Many tracks here feel less like songs than fragments of songs, as if Germano starts a song, then sort of distractedly trails off halfway through it -- and though she thinks she's picking up where she left off, she actually begins a new song altogether. This impression is reinforced by the repetition of certain musical and lyrical phrases: the child-like piano phrases of opener "Nobody's Playing" pop up again, a few tracks later, in "Pearls"; the two symmetrically placed title tracks ("Liquid Pig" begins three tracks in, "Lullaby for Liquid Pig", third from the end); and the constant search for "what's real".
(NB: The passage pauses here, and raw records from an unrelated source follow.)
(** C1: for every value of the input that passes validation, [submitRice]
    disables the button and sets its label to ["Submitting..."] before it
    calls [createGitHubIssue] (the two writes precede the call in the
    trace, and the page has the button disabled when the call returns); and
    whichever way the promise settles, on whatever page, the reactions end
    by enabling the button and setting its label to ["Submit Rice"]. *)
Theorem submitRice_button_held_then_released (s : state) :
  passes_validation (urlInput_value (dom s)) = true ->
  exists (tk : task) (s1 : state),
    submitRice s = (Normal (Some tk), s1)
    /\ trace s1 =
       (trace s ++ [SetDisabled true; SetTextContent "Submitting...";
                    Call_createGitHubIssue (Str.trim (urlInput_value (dom s)));
                    SetTimeout 1000])%list
    /\ submitBtn_disabled (dom s1) = true
    /\ submitBtn_textContent (dom s1) = "Submitting..."
    /\ (forall random, run tk random = reactions (timer_callback random))
    /\ forall (outcome : settled unit) (s' : state),
         exists (s2 : state) (before : list event),
           reactions outcome s' = (Normal (Fulfilled tt), s2)
           /\ trace s2 =
              (trace s' ++ before ++ [SetDisabled false; SetTextContent "Submit Rice"])%list
           /\ submitBtn_disabled (dom s2) = false
           /\ submitBtn_textContent (dom s2) = "Submit Rice".
Proof.
  intros H. eexists. eexists.
  split; [apply submitRice_dispatch; exact H|].
  cbn [trace dom submitting submitBtn_disabled submitBtn_textContent run].
  repeat split.
  intros [[]|e] s'.
  - rewrite reactions_fulfilled.
    exists (mkState (released (dom s') "")
              (trace s' ++ [Alert success_text; SetValue "";
                            SetDisabled false; SetTextContent "Submit Rice"])%list).
    exists [Alert success_text; SetValue ""]. repeat split.
  - rewrite reactions_rejected.
    eexists. exists [Alert ("Error submitting rice: " ++ err_message e)].
    repeat split.
Qed.
Lemma matches_plus_cls p w :
  matches (Plus (Cls p)) w ->
  exists c w', w = String c w' /\ p c = true /\ all_chars p w' = true.
Proof.
  inversion 1 as [| | | | | |r0 s1 s2 M1 M2]; subst.
  apply matches_cls in M1 as (c & -> & Pc).
  exists c, s2. repeat split; [exact Pc|apply matches_star_cls, M2].
Qed.

Lemma last_char_None s : last_char s = None -> s = EmptyString.
Proof.
  induction s as [|c s IH]; simpl; [reflexivity|].
  destruct s as [|c' s]; [discriminate|]. intro H. specialize (IH H).
  discriminate.
Qed.

Lemma last_char_cons c s :
  last_char (String c s)
  = match last_char s with Some x => Some x | None => Some c end.
Proof.
  destruct s as [|c' s]; [reflexivity|].
  change (last_char (String c (String c' s))) with (last_char (String c' s)).
  destruct (last_char (String c' s)) eqn:E; [reflexivity|].
  apply last_char_None in E. discriminate.
Qed.

Lemma last_char_append a b :
  last_char (a ++ b)
  = match last_char b with Some c => Some c | None => last_char a end.
Proof.
  induction a as [|c a IH].
  - simpl. destruct (last_char b); reflexivity.
  - change (String c a ++ b)%string with (String c (a ++ b)).
    rewrite !last_char_cons, IH.
    destruct (last_char b); [reflexivity|].
    destruct (last_char a); reflexivity.
Qed.

Lemma ends_with_all p c w :
  p c = true -> all_chars p w = true -> ends_with p (String c w).
Proof.
  revert c. induction w as [|c' w IH]; intros c Pc Hw.
  - exists c. split; [reflexivity|exact Pc].
  - simpl in Hw. apply andb_true_iff in Hw as [Pc' Hw].
    destruct (IH c' Pc' Hw) as (x & Hl & Px). exists x. split; [|exact Px].
    exact Hl.
Qed.

Lemma ends_with_append_r p a b : ends_with p b -> ends_with p (a ++ b).
Proof.
  intros (c & Hl & Pc). exists c. rewrite last_char_append, Hl. auto.
Qed.
(** * meta-dm-bot: webhook normalisation, delivery client and delivery queue

    A shallow embedding of [webhookController.ts], [metaService.ts] and
    [metaProcessor.ts], followed by the properties of the specification
    that concern them.

    The webhook handler receives whatever JSON the HTTP layer parsed, so
    its input is modelled as an untyped JavaScript value with the
    language's own rules for truthiness, property access, optional
    chaining and the [in] operator.  The outbound side is typed by the
    TypeScript interfaces and is modelled with records. *)

From Stdlib Require Import List String Ascii Bool ZArith Lia.
Import ListNotations.
Open Scope string_scope.
Open Scope list_scope.
Set Warnings "-register-all".

(* ===================================================================== *)
(** * JavaScript values as the handler sees them                          *)
(* ===================================================================== *)

Module JS.

(** A parsed JSON document, plus [undefined], which property reads
    produce.  Numbers are carried as integers: the handler never
    computes with a number, it only tests it for truthiness. *)
Inductive value : Type :=
| VUndef
| VNull
| VBool (b : bool)
| VNum (n : Z)
| VStr (s : string)
| VArr (items : list value)
| VObj (fields : list (string * value)).

(** Error objects: a [TypeError] raised by the language or an [Error]
    built by the code, identified here by its message. *)
Inductive error : Type :=
| TypeError (msg : string)
| Error (msg : string).

Definition error_message (e : error) : string :=
  match e with TypeError m => m | Error m => m end.

(** Completion of an evaluation: a value or a throw. *)
Inductive outcome (A : Type) : Type :=
| Normal (a : A)
| Throw (e : error).
Arguments Normal {A} a.
Arguments Throw {A} e.

(** [ToBoolean]. *)
Definition truthy (v : value) : bool :=
  match v with
  | VUndef | VNull => false
  | VBool b => b
  | VNum n => negb (n =? 0)%Z
  | VStr s => negb (s =? "")
  | VArr _ | VObj _ => true
  end.

Definition nullish (v : value) : bool :=
  match v with VUndef | VNull => true | _ => false end.

(** Own property of an object built by [JSON.parse]: when a key is
    repeated the last occurrence wins. *)
Fixpoint own (k : string) (fields : list (string * value)) : option value :=
  match fields with
  | [] => None
  | (k', v) :: rest =>
      match own k rest with
      | Some w => Some w
      | None => if k' =? k then Some v else None
      end
  end.
(** * Generative-model gateway of the note-processing assistant

    A shallow embedding of the gateway functions of [index.tsx]
    ([cleanEnv], [getBackendErrorMessage], [callGenerativeAi],
    [callGenerativeAiStream], [callOpenAiCompatibleApiStream],
    [parseJsonResponse], [parseAuditResponse], [handleAuditAll],
    [handleStartRoaming]) and of the functions of the views around them
    ([debounce], [frontendApiConfig], [callOpenAiCompatibleApi],
    [handleFocus], [handleSendChatMessage], [handleAudit],
    [allIssuesWithIds], [renderOriginalTextWithHighlight]), together with
    the pieces of the JavaScript
    platform they rest on (strings of UTF-16 code units, [TextDecoder],
    [JSON.parse], [JSON.stringify]).

    Conventions.
    - A JavaScript string is the list of its UTF-16 code units, each an [N].
    - [undefined] is [None]; a JSON value is an inhabitant of [JSON].
    - A JavaScript number is a double: a JSON literal denotes the double
      nearest to it (ties to the even significand), an infinity beyond the
      range of a double and zero below it. A finite double is kept as the
      shortest decimal that is rounded to it, which is the one
      [Number::toString] writes. The sign of zero is not represented.
    - The value a call of the model is fulfilled with is a value of any
      type, as it is at run time, whatever type is declared for it.
    - An async function is modelled by the value its promise settles to,
      with the network answers it awaits passed in as arguments. *)

From Stdlib Require Import ZArith NArith List String Ascii Lia Bool DecimalN.
From Stdlib.Strings Require Import Byte.
From stdpp Require Import base option list finite gmap.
This haziness, this stumbling search for solid ground, holds much of the lyrical focus. The twelve songs depict a battle, or a search for one's true identity. "Pearls" addresses this battle most directly: "While you last / Wear your mask / Wear it like it's real / Like home / These are my pearls / Like home." Other songs -- "Paper Doll", "Dream Glasses On", "From a Shell" -- speak of finding "what's real"; however, while each song may initially imply that sobriety is "what's real", by the end you'll wonder if somehow we've been convinced that it is, in fact, the alcohol that's real. "From a Shell" concludes, "There is love there is love there is love / It's the buzz it's the buzz it's the buzz". Finally, the closing track, "...To Dream", summarizes the battle best, in the sense that determining what's real is not one or the other, sobriety or alcohol, but who you are between the two: "Listen, you are dreaming / this is who you are / You don't have to run away." To be dreaming and to be who you are at once. What is real? Everything, every feeling, at all times.